◆ **INPUT DATA**
(** ** What the pages share

    The three provider pages declare the same state, the same balance
    poll, the same recipient handlers and the same transfer flow; the
    code is repeated verbatim in each file and is written once here. *)

Module Page.
Import Signer.

Definition USDC_ADDRESS : string := "0x833589fCD6eDb6E08f4c7C32D4f71b54bdA02913".
Definition USDC_DECIMALS : Z := 6.
Definition TRANSFER_AMOUNT : Z := 100000.
(** [base.id] *)
Definition base_id : Z := 8453.
(** The period of [setInterval(fetchBalance, 10000)], in milliseconds. *)
Definition POLL_INTERVAL : Z := 10000.

(** *** Handles of the execution library (opaque to the pages) *)

Inductive MultichainSmartAccount : Type := NexusAccount (id : nat).
Inductive MeeClient : Type := MeeClientHandle (id : nat).
Inductive Instruction : Type := Built (id : nat).
Inductive FusionQuote : Type := Quote (id : nat).

Record ChainConfiguration := {
  chain : Z;
  transport : string;
  version : string
}.

Record NexusParams := {
  chainConfigurations : list ChainConfiguration;
  signer : LocalAccount
}.

(** The argument of [orchestrator.buildComposable]. *)
Record ComposableCall := {
  call_type : string;
  abi : string;
  call_chainId : Z;
  to : string;
  functionName : string;
  args : string * Z
}.

Record Trigger := {
  trigger_chainId : Z;
  tokenAddress : string;
  amount : Z
}.

Record FeeToken := {
  fee_address : string;
  fee_chainId : Z
}.

(** The argument of [meeClient.getFusionQuote]: the quote request. *)
Record FusionQuoteParams := {
  instructions : list Instruction;
  trigger : Trigger;
  feeToken : FeeToken;
  simulate : bool
}.

Record FetchRequest := {
  url : string;
  http_method : string;
  headers : list (string * string);
  body : string
}.

(** A [Response]: all the pages do with it is [await response.json()]. *)
Record Response := {
  json : outcome value
}.

(** The connected wallet as the provider's hook reports it. *)
Record Wallet := {
  wallet_address : option string;
  isEthereumWallet : bool
}.

(** [wallet?.address], when it is truthy. *)
Definition address_of (wallet : option Wallet) : option string :=
  match wallet with
  | Some w =>
      match wallet_address w with
      | Some a => if String.eqb a "" then None else Some a
      | None => None
      end
  | None => None
  end.

(** *** The world outside the repository

    One answer per call: what each SDK method, [fetch] and the [BigInt]
    constructor return when the page calls them. *)
Record World := {
  switchChain : Z → outcome unit;
  getEthereumProvider : outcome EthereumProvider;
  getWalletClient : string → outcome WalletClient;
  createParaAccount : outcome LocalAccount;
  getAddress : string → outcome string;
  toMultichainNexusAccount : NexusParams → outcome MultichainSmartAccount;
  createMeeClient : MultichainSmartAccount → outcome MeeClient;
  buildComposable : MultichainSmartAccount → ComposableCall → outcome Instruction;
  getFusionQuote : MeeClient → FusionQuoteParams → outcome FusionQuote;
  executeFusionQuote : MeeClient → FusionQuote → outcome string;
  getMeeScanLink : string → string;
  waitForSupertransactionReceipt : MeeClient → string → outcome unit;
  fetch : FetchRequest → outcome Response;
  BigInt : value → outcome Z;
  (* timing: which rejection of a [Promise.all] settles first *)
  settles_first : nat
}.

(** *** React state *)

Record PageState := {
  status : option string;
  recipients : list slot;
  balance : option Z;
  meeScanLink : option string;
  meeClient : option MeeClient;
  orchestrator : option MultichainSmartAccount
}.

(** [useState] initial values. *)
Definition initial_state : PageState :=
  {| status := None; recipients := [Str ""]; balance := None;
     meeScanLink := None; meeClient := None; orchestrator := None |}.

Inductive update : Type :=
| SetStatus (s : option string)
| SetRecipients (rs : list slot)
| SetBalance (b : Z)
| SetMeeScanLink (link : string)
| SetMeeClient (mee : MeeClient)
| SetOrchestrator (account : MultichainSmartAccount).

Definition apply_update (u : update) (st : PageState) : PageState :=
  match u with
  | SetStatus s =>
      {| status := s; recipients := recipients st; balance := balance st;
         meeScanLink := meeScanLink st; meeClient := meeClient st;
         orchestrator := orchestrator st |}
  | SetRecipients rs =>
      {| status := status st; recipients := rs; balance := balance st;
         meeScanLink := meeScanLink st; meeClient := meeClient st;
         orchestrator := orchestrator st |}
  | SetBalance b =>
      {| status := status st; recipients := recipients st; balance := Some b;
         meeScanLink := meeScanLink st; meeClient := meeClient st;
         orchestrator := orchestrator st |}
  | SetMeeScanLink link =>
      {| status := status st; recipients := recipients st; balance := balance st;
         meeScanLink := Some link; meeClient := meeClient st;
         orchestrator := orchestrator st |}
  | SetMeeClient mee =>
      {| status := status st; recipients := recipients st; balance := balance st;
         meeScanLink := meeScanLink st; meeClient := Some mee;
         orchestrator := orchestrator st |}
  | SetOrchestrator account =>
      {| status := status st; recipients := recipients st; balance := balance st;
         meeScanLink := meeScanLink st; meeClient := meeClient st;
         orchestrator := Some account |}
  end.

(** *** Observable effects *)

Inductive call : Type :=
| CallSwitchChain (chainId : Z)
| CallGetEthereumProvider
| CallGetWalletClient (chainId : string)
| CallCreateParaAccount
| CallToMultichainNexusAccount (p : NexusParams)
| CallCreateMeeClient (account : MultichainSmartAccount)
| CallBuildComposable (account : MultichainSmartAccount) (c : ComposableCall)
| CallGetFusionQuote (mee : MeeClient) (p : FusionQuoteParams)
| CallExecuteFusionQuote (mee : MeeClient) (q : FusionQuote)
| CallWaitForReceipt (mee : MeeClient) (hash : string)
| CallFetch (r : FetchRequest).

Inductive log_arg : Type :=
| LogText (s : string)
| LogThrown (e : thrown).

Inductive event : Type :=
| ConsoleLog (args : list log_arg)
| ConsoleError (args : list log_arg)
| Called (c : call)
| StateSet (u : update)
| TimerFired (at_ms : Z)
| UnhandledRejection (e : thrown).

(** *** Handlers: state, trace and rejection *)

Definition M (A : Type) : Type := PageState → outcome A * PageState * list event.

Definition ret {A} (a : A) : M A := λ st, (Resolved a, st, []).

Definition bind {A B} (m : M A) (k : A → M B) : M B := λ st,
  match m st with
  | (Resolved a, st1, t1) =>
      let '(r, st2, t2) := k a st1 in (r, st2, t1 ++ t2)
  | (Rejected e, st1, t1) => (Rejected e, st1, t1)
  end.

◆ **PROBLEM TO WORK ON**
Transcribe the full listing exactly, keeping every word as it is.

◆ **TASK OUTPUT**
(** ** What the pages share

    The three provider pages declare the same state, the same balance
    poll, the same recipient handlers and the same transfer flow; the
    code is repeated verbatim in each file and is written once here. *)

Module Page.
Import Signer.

Definition USDC_ADDRESS : string := "0x833589fCD6eDb6E08f4c7C32D4f71b54bdA02913".
Definition USDC_DECIMALS : Z := 6.
Definition TRANSFER_AMOUNT : Z := 100000.
(** [base.id] *)
Definition base_id : Z := 8453.
(** The period of [setInterval(fetchBalance, 10000)], in milliseconds. *)
Definition POLL_INTERVAL : Z := 10000.

(** *** Handles of the execution library (opaque to the pages) *)

Inductive MultichainSmartAccount : Type := NexusAccount (id : nat).
Inductive MeeClient : Type := MeeClientHandle (id : nat).
Inductive Instruction : Type := Built (id : nat).
Inductive FusionQuote : Type := Quote (id : nat).

Record ChainConfiguration := {
  chain : Z;
  transport : string;
  version : string
}.

Record NexusParams := {
  chainConfigurations : list ChainConfiguration;
  signer : LocalAccount
}.

(** The argument of [orchestrator.buildComposable]. *)
Record ComposableCall := {
  call_type : string;
  abi : string;
  call_chainId : Z;
  to : string;
  functionName : string;
  args : string * Z
}.

Record Trigger := {
  trigger_chainId : Z;
  tokenAddress : string;
  amount : Z
}.

Record FeeToken := {
  fee_address : string;
  fee_chainId : Z
}.

(** The argument of [meeClient.getFusionQuote]: the quote request. *)
Record FusionQuoteParams := {
  instructions : list Instruction;
  trigger : Trigger;
  feeToken : FeeToken;
  simulate : bool
}.

Record FetchRequest := {
  url : string;
  http_method : string;
  headers : list (string * string);
  body : string
}.

(** A [Response]: all the pages do with it is [await response.json()]. *)
Record Response := {
  json : outcome value
}.

(** The connected wallet as the provider's hook reports it. *)
Record Wallet := {
  wallet_address : option string;
  isEthereumWallet : bool
}.

(** [wallet?.address], when it is truthy. *)
Definition address_of (wallet : option Wallet) : option string :=
  match wallet with
  | Some w =>
      match wallet_address w with
      | Some a => if String.eqb a "" then None else Some a
      | None => None
      end
  | None => None
  end.

(** *** The world outside the repository

    One answer per call: what each SDK method, [fetch] and the [BigInt]
    constructor return when the page calls them. *)
Record World := {
  switchChain : Z → outcome unit;
  getEthereumProvider : outcome EthereumProvider;
  getWalletClient : string → outcome WalletClient;
  createParaAccount : outcome LocalAccount;
  getAddress : string → outcome string;
  toMultichainNexusAccount : NexusParams → outcome MultichainSmartAccount;
  createMeeClient : MultichainSmartAccount → outcome MeeClient;
  buildComposable : MultichainSmartAccount → ComposableCall → outcome Instruction;
  getFusionQuote : MeeClient → FusionQuoteParams → outcome FusionQuote;
  executeFusionQuote : MeeClient → FusionQuote → outcome string;
  getMeeScanLink : string → string;
  waitForSupertransactionReceipt : MeeClient → string → outcome unit;
  fetch : FetchRequest → outcome Response;
  BigInt : value → outcome Z;
  (* timing: which rejection of a [Promise.all] settles first *)
  settles_first : nat
}.

(** *** React state *)

Record PageState := {
  status : option string;
  recipients : list slot;
  balance : option Z;
  meeScanLink : option string;
  meeClient : option MeeClient;
  orchestrator : option MultichainSmartAccount
}.

(** [useState] initial values. *)
Definition initial_state : PageState :=
  {| status := None; recipients := [Str ""]; balance := None;
     meeScanLink := None; meeClient := None; orchestrator := None |}.

Inductive update : Type :=
| SetStatus (s : option string)
| SetRecipients (rs : list slot)
| SetBalance (b : Z)
| SetMeeScanLink (link : string)
| SetMeeClient (mee : MeeClient)
| SetOrchestrator (account : MultichainSmartAccount).

Definition apply_update (u : update) (st : PageState) : PageState :=
  match u with
  | SetStatus s =>
      {| status := s; recipients := recipients st; balance := balance st;
         meeScanLink := meeScanLink st; meeClient := meeClient st;
         orchestrator := orchestrator st |}
  | SetRecipients rs =>
      {| status := status st; recipients := rs; balance := balance st;
         meeScanLink := meeScanLink st; meeClient := meeClient st;
         orchestrator := orchestrator st |}
  | SetBalance b =>
      {| status := status st; recipients := recipients st; balance := Some b;
         meeScanLink := meeScanLink st; meeClient := meeClient st;
         orchestrator := orchestrator st |}
  | SetMeeScanLink link =>
      {| status := status st; recipients := recipients st; balance := balance st;
         meeScanLink := Some link; meeClient := meeClient st;
         orchestrator := orchestrator st |}
  | SetMeeClient mee =>
      {| status := status st; recipients := recipients st; balance := balance st;
         meeScanLink := meeScanLink st; meeClient := Some mee;
         orchestrator := orchestrator st |}
  | SetOrchestrator account =>
      {| status := status st; recipients := recipients st; balance := balance st;
         meeScanLink := meeScanLink st; meeClient := meeClient st;
         orchestrator := Some account |}
  end.

(** *** Observable effects *)

Inductive call : Type :=
| CallSwitchChain (chainId : Z)
| CallGetEthereumProvider
| CallGetWalletClient (chainId : string)
| CallCreateParaAccount
| CallToMultichainNexusAccount (p : NexusParams)
| CallCreateMeeClient (account : MultichainSmartAccount)
| CallBuildComposable (account : MultichainSmartAccount) (c : ComposableCall)
| CallGetFusionQuote (mee : MeeClient) (p : FusionQuoteParams)
| CallExecuteFusionQuote (mee : MeeClient) (q : FusionQuote)
| CallWaitForReceipt (mee : MeeClient) (hash : string)
| CallFetch (r : FetchRequest).

Inductive log_arg : Type :=
| LogText (s : string)
| LogThrown (e : thrown).

Inductive event : Type :=
| ConsoleLog (args : list log_arg)
| ConsoleError (args : list log_arg)
| Called (c : call)
| StateSet (u : update)
| TimerFired (at_ms : Z)
| UnhandledRejection (e : thrown).

(** *** Handlers: state, trace and rejection *)

Definition M (A : Type) : Type := PageState → outcome A * PageState * list event.

Definition ret {A} (a : A) : M A := λ st, (Resolved a, st, []).

Definition bind {A B} (m : M A) (k : A → M B) : M B := λ st,
  match m st with
  | (Resolved a, st1, t1) =>
      let '(r, st2, t2) := k a st1 in (r, st2, t1 ++ t2)
  | (Rejected e, st1, t1) => (Rejected e, st1, t1)
  end.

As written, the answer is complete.